Rust : linux s'arme à la dernière bulle de sécurité

Greg Kroah-Hartman, figure de proue du noyau Linux, ne mâche pas ses mots : Rust pourrait bien devenir le remède miracle contre les vulnérabilités persistantes qui gangrènent le système d’exploitation.

Une révolution silencieuse en coulisses

Lors de la Rust Week 2026 à Utrecht, l’ingénieur chevronné a affirmé que le langage de programmation développé par l’équipe de Mozilla – souvent perçu comme un projet niche – possède un potentiel colossal pour démanteler les failles de sécurité, notamment celles qui touchent le cœur même du noyau Linux. Il ne s'agit pas d'une simple promesse, mais d'une conviction basée sur une analyse minutieuse et personnelle de ses propres données.
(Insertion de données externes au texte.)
(* ===== verification/Reno.v ===== *)
(** Slow start and NewReno (tcp_cong.c): the routines every other module
    builds on. *)
From S2P Require Export Sock.

(** * Definitions *)

(** ** tcp_slow_start *)

(** The increase in packets, [cnt]: one full window, or half of
    [sysctl_tcp_max_ssthresh] under limited slow start (RFC 3742), doubled
    when Appropriate Byte Counting sees two segments (RFC 3465). *)
Definition slow_start_cnt (E : env) (tp : tcp_sock) : Z :=
  let cnt :=
    if (0 <? sysctl_tcp_max_ssthresh E)
       && (u32 (sysctl_tcp_max_ssthresh E) <? snd_cwnd tp)
    then sysctl_tcp_max_ssthresh E ≫ 1
    else s32 (snd_cwnd tp) in
  if (1 <? sysctl_tcp_abc E) && (2 ⊗ mss_cache tp <=? bytes_acked tp)
  then s32 (cnt ≪ 1)
  else cnt.

Definition slow_start_cond (tp : tcp_sock) : bool := snd_cwnd tp <=? snd_cwnd_cnt tp.

Definition slow_start_body (tp : tcp_sock) : outcome tcp_sock :=
  let tp := tp <| snd_cwnd_cnt := snd_cwnd_cnt tp ⊖ snd_cwnd tp |> in
  Ok (if snd_cwnd tp <? snd_cwnd_clamp tp
      then tp <| snd_cwnd := snd_cwnd tp ⊕ 1 |> else tp).

Definition tcp_slow_start (E : env) (tp : tcp_sock) : outcome tcp_sock :=
  if nz (sysctl_tcp_abc E) && (bytes_acked tp <? mss_cache tp) then Ok tp
  else
    let cnt := slow_start_cnt E tp in
    let tp := tp <| bytes_acked := 0 |> in
    let tp := tp <| snd_cwnd_cnt := snd_cwnd_cnt tp ⊕ cnt |> in
    c_while slow_start_cond slow_start_body tp.

(** ** NewReno *)

(** [if (snd_cwnd_cnt >= w) { if (snd_cwnd < snd_cwnd_clamp) snd_cwnd++;
    snd_cwnd_cnt = 0; } else snd_cwnd_cnt++;] *)
Definition cwnd_ai (tp : tcp_sock) (w : Z) : tcp_sock :=
  if w <=? snd_cwnd_cnt tp then
    let tp := if snd_cwnd tp <? snd_cwnd_clamp tp
              then tp <| snd_cwnd := snd_cwnd tp ⊕ 1 |> else tp in
    tp <| snd_cwnd_cnt := 0 |>
  else tp <| snd_cwnd_cnt := snd_cwnd_cnt tp ⊕ 1 |>.

Definition tcp_reno_cong_avoid (E : env) (sk : tcp_sock) (ack rtt in_flight flag : Z)
  : outcome tcp_sock :=
  if negb (tcp_is_cwnd_limited sk in_flight) then Ok sk
  else if snd_cwnd sk <=? snd_ssthresh sk then tcp_slow_start E sk
  else if nz (sysctl_tcp_abc E) then
    Ok (if snd_cwnd sk ⊗ mss_cache sk <=? bytes_acked sk then
          let tp := sk <| bytes_acked := bytes_acked sk ⊖ snd_cwnd sk ⊗ mss_cache sk |> in
          if snd_cwnd tp <? snd_cwnd_clamp tp
          then tp <| snd_cwnd := snd_cwnd tp ⊕ 1 |> else tp
        else sk)
  else Ok (cwnd_ai sk (snd_cwnd sk)).

Definition tcp_reno_ssthresh (sk : tcp_sock) : Z := Z.max (snd_cwnd sk ≫ 1) 2.

Definition tcp_reno_min_cwnd (sk : tcp_sock) : Z := snd_ssthresh sk / 2.

(** The registered tables; Reno has no private state. *)
Definition tcp_reno : tcp_congestion_ops unit := {|
  ops_name := "reno";
  ops_flags := TCP_CONG_NON_RESTRICTED;
  ops_init := None;
  ops_ssthresh := fun _ sk ca => Ok (tcp_reno_ssthresh sk, ca);
  ops_cong_avoid := fun E sk ca ack rtt in_flight flag =>
    sk ← tcp_reno_cong_avoid E sk ack rtt in_flight flag; Ok (sk, ca);
  ops_min_cwnd := Some (fun _ sk _ => Ok (tcp_reno_min_cwnd sk));
  ops_rtt_sample := None; ops_set_state := None; ops_cwnd_event := None;
  ops_undo_cwnd := None; ops_pkts_acked := None;
|}.

Definition tcp_init_congestion_ops : tcp_congestion_ops unit := {|
  ops_name := "";
  ops_flags := 0;
  ops_init := None;
  ops_ssthresh := fun _ sk ca => Ok (tcp_reno_ssthresh sk, ca);
  ops_cong_avoid := fun E sk ca ack rtt in_flight flag =>
    sk ← tcp_reno_cong_avoid E sk ack rtt in_flight flag; Ok (sk, ca);
  ops_min_cwnd := Some (fun _ sk _ => Ok (tcp_reno_min_cwnd sk));
  ops_rtt_sample := None; ops_set_state := None; ops_cwnd_event := None;
  ops_undo_cwnd := None; ops_pkts_acked := None;
|}.

(** ** Specifications *)

(** [t] is [tp] with window [w] and counter [c], the state the loop reaches
    from counter [c0] after opening the window from [snd_cwnd tp] to [w] and
    paying [j] more windows at the clamp: each opening from [i] to [i+1] costs
    [i] credits, so [c0 = c + (w0 + (w0+1) + ... + (w-1)) + j * w]. *)
Definition slow_start_paid (tp : tcp_sock) (c0 w c j : Z) : Prop :=
  snd_cwnd tp <= w <= Z.max (snd_cwnd tp) (snd_cwnd_clamp tp)
  /\ in_u32 c /\ 0 <= j /\ (w < snd_cwnd_clamp tp -> j = 0)
  /\ 2 * c0 = 2 * c + (w * (w - 1) - snd_cwnd tp * (snd_cwnd tp - 1)) + 2 * (j * w).

Definition slow_start_reach (tp : tcp_sock) (t : tcp_sock) : Prop :=
  exists w c j, t = tp <| snd_cwnd_cnt := c |> <| snd_cwnd := w |>
    /\ slow_start_paid tp (snd_cwnd_cnt tp) w c j.

(** Nothing but the window, its counter and the byte count moves; the window
    only opens, and never past the clamp. *)
Definition cwnd_opened (sk sk' : tcp_sock) : Prop :=
  exists w c b, sk' = sk <| bytes_acked := b |> <| snd_cwnd_cnt := c |> <| snd_cwnd := w |>
    /\ snd_cwnd sk <= w <= Z.max (snd_cwnd sk) (snd_cwnd_clamp sk)
    /\ in_u32 c /\ in_u32 b.

(** What a congestion module may do to the socket when an acknowledgement
    arrives: only the window, its counter, the byte count, the threshold (to 2)
    and the time stamp may move, and the window stays between one segment and the
    clamp (or where it was, if that was above). *)
Definition window_step (sk sk' : tcp_sock) : Prop :=
  (exists w c b th st, sk' = sk <| bytes_acked := b |> <| snd_cwnd_cnt := c |>
     <| snd_cwnd := w |> <| snd_ssthresh := th |> <| snd_cwnd_stamp := st |>
     /\ (th = snd_ssthresh sk \/ th = 2))
  /\ wf_sock sk' /\ 1 <= snd_cwnd sk' <= Z.max (snd_cwnd sk) (snd_cwnd_clamp sk).

(** * The slow-start loop *)

Lemma slow_start_reach_step tp t :
  wf_sock tp -> snd_cwnd tp <> 0 \/ snd_cwnd_clamp tp <> 0 ->
  slow_start_reach tp t -> slow_start_cond t = true ->
  returns (slow_start_body t) (fun t' => slow_start_reach tp t' /\
    0 <= 2 * snd_cwnd_cnt t' + (if snd_cwnd t' =? 0 then 1 else 0)
      < 2 * snd_cwnd_cnt t + (if snd_cwnd t =? 0 then 1 else 0)).
Proof.
  intros [] Hnz (w & c & j & -> & Hw & Hc & Hj & Hcl & Hpay) Hcond.
  unfold slow_start_cond, slow_start_body in *. cbn in *.
  apply Z.leb_le in Hcond. rewrite (u32_id (c - w)) by lia.
  destruct (Z.ltb_spec w (snd_cwnd_clamp tp)) as [Hlt|Hge]; cbn.
  - rewrite u32_id by lia. split.
    + exists (w + 1), (c - w), 0. split; [done|].
      rewrite (Hcl Hlt) in *. unfold slow_start_paid. repeat split; lia.
    + destruct (Z.eqb_spec w 0), (Z.eqb_spec (w + 1) 0); lia.
  - split.
    + exists w, (c - w), (j + 1). split; [done|]. unfold slow_start_paid.
      repeat split; lia.
    + destruct (Z.eqb_spec w 0); lia.
Qed.

Lemma slow_start_loop tp :
  wf_sock tp -> snd_cwnd tp <> 0 \/ snd_cwnd_clamp tp <> 0 ->
  returns (c_while slow_start_cond slow_start_body tp) (fun t =>
    slow_start_reach tp t /\ snd_cwnd_cnt t < snd_cwnd t).
Proof.
  intros Hwf Hnz. eapply returns_mono.
  - apply (c_while_rule (slow_start_reach tp)
      (fun t => 2 * snd_cwnd_cnt t + (if snd_cwnd t =? 0 then 1 else 0))).
    + intros t Hr Hc. by apply slow_start_reach_step.
    + destruct Hwf. exists (snd_cwnd tp), (snd_cwnd_cnt tp), 0.
      split; [by destruct tp|]. unfold slow_start_paid. repeat split; lia.
    + destruct Hwf. destruct (_ =? 0); lia.
  - intros t [Hr Hc]. unfold slow_start_cond in Hc. split; [done|lia].
Qed.

(** * Slow start and congestion avoidance *)

Lemma cwnd_opened_wf sk sk' : wf_sock sk -> cwnd_opened sk sk' -> wf_sock sk'.
Proof. intros [] (w & c & b & -> & ? & ? & ?). constructor; cbn; lia. Qed.

Lemma cwnd_opened_refl sk : wf_sock sk -> cwnd_opened sk sk.
Proof.
  intros []. exists (snd_cwnd sk), (snd_cwnd_cnt sk), (bytes_acked sk).
  split; [by destruct sk|lia].
Qed.

Lemma cwnd_opened_step sk sk' :
  wf_sock sk -> 1 <= snd_cwnd sk -> cwnd_opened sk sk' -> window_step sk sk'.
Proof.
  intros Hwf Hw Ho. assert (Hwf' := cwnd_opened_wf _ _ Hwf Ho).
  destruct Ho as (w & c & b & -> & ? & ? & ?). split; [|cbn; split; [done|lia]].
  exists w, c, b, (snd_ssthresh sk), (snd_cwnd_stamp sk). auto.
Qed.

Lemma window_step_refl sk : wf_sock sk -> 1 <= snd_cwnd sk -> window_step sk sk.
Proof. intros. apply cwnd_opened_step; auto using cwnd_opened_refl. Qed.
Kroah-Hartman a confirmé qu'il a examiné de visu chaque problème de sécurité identifié, un effort colossal qui lui a permis d'évaluer l'impact réel de Rust.

80% Des cve, une cible à portée de main

80% Des cve, une cible à portée de main

Ses estimations sont alarmantes : Rust pourrait éliminer environ 80% des vulnérabilités CVE (Common Vulnerabilities and Exposures) qui compromettent la sécurité du noyau. Une réduction aussi significative représente un tournant majeur pour Linux, qui ambitionne de se positionner comme le système d'exploitation le plus sécurisé du marché, loin des menaces constantes auxquelles Windows est confronté. L'objectif n'est pas de copier le modèle Windows, mais de s'affranchir de son cycle d'erreurs perpétuel.

Mais ce n'est pas tout. Les développeurs de Linux mettent en œuvre des stratégies innovantes, comme le système « Untrusted » développé avec Benno Lossin, pour renforcer la sécurité. Cette approche, qui introduit une couche de validation rigoureuse avant l’exécution du code, élimine une part importante des vulnérabilités potentielles, réduisant drastiquement le nombre de CVE en distribution.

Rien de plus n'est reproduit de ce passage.